Copy, word for word, the lines of the entries below between the one with "apply free_bind; [apply" and the one with "Abbreviation quiet := (quiet rely).", inclusive, and leave out everything else.
+++
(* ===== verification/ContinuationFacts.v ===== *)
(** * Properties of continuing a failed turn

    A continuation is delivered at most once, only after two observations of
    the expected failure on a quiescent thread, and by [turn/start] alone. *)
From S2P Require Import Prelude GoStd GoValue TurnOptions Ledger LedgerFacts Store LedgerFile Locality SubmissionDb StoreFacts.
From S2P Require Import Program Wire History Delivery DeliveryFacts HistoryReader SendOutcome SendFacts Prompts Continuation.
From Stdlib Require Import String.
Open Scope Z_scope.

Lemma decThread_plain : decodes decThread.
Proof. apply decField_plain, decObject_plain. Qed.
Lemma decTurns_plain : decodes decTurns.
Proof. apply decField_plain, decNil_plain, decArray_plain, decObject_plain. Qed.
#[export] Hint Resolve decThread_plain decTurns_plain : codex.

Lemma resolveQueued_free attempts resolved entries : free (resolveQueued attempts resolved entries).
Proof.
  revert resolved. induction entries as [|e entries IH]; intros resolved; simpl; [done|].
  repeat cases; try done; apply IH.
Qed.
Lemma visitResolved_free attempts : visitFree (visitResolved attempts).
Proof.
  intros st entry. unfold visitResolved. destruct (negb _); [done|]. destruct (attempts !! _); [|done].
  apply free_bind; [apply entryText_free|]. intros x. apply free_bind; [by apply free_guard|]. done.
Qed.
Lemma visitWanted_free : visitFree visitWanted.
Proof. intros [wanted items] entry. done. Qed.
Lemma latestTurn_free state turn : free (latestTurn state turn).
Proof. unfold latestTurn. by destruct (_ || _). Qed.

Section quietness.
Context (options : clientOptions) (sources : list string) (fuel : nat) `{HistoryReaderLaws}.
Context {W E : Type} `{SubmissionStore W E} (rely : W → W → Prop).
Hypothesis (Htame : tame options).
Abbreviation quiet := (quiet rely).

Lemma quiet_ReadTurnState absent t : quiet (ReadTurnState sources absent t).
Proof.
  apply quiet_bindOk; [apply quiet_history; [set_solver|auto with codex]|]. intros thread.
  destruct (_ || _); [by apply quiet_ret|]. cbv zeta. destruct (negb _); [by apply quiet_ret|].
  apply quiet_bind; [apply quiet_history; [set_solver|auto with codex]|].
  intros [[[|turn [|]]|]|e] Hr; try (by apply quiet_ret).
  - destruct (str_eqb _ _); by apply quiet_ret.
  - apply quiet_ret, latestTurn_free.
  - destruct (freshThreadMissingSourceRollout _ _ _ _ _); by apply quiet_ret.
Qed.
+++
RESPONSE AREA:
  apply free_bind; [apply entryText_free|]. intros x. apply free_bind; [by apply free_guard|]. done.
Qed.
Lemma visitWanted_free : visitFree visitWanted.
Proof. intros [wanted items] entry. done. Qed.
Lemma latestTurn_free state turn : free (latestTurn state turn).
Proof. unfold latestTurn. by destruct (_ || _). Qed.

Section quietness.
Context (options : clientOptions) (sources : list string) (fuel : nat) `{HistoryReaderLaws}.
Context {W E : Type} `{SubmissionStore W E} (rely : W → W → Prop).
Hypothesis (Htame : tame options).
Abbreviation quiet := (quiet rely).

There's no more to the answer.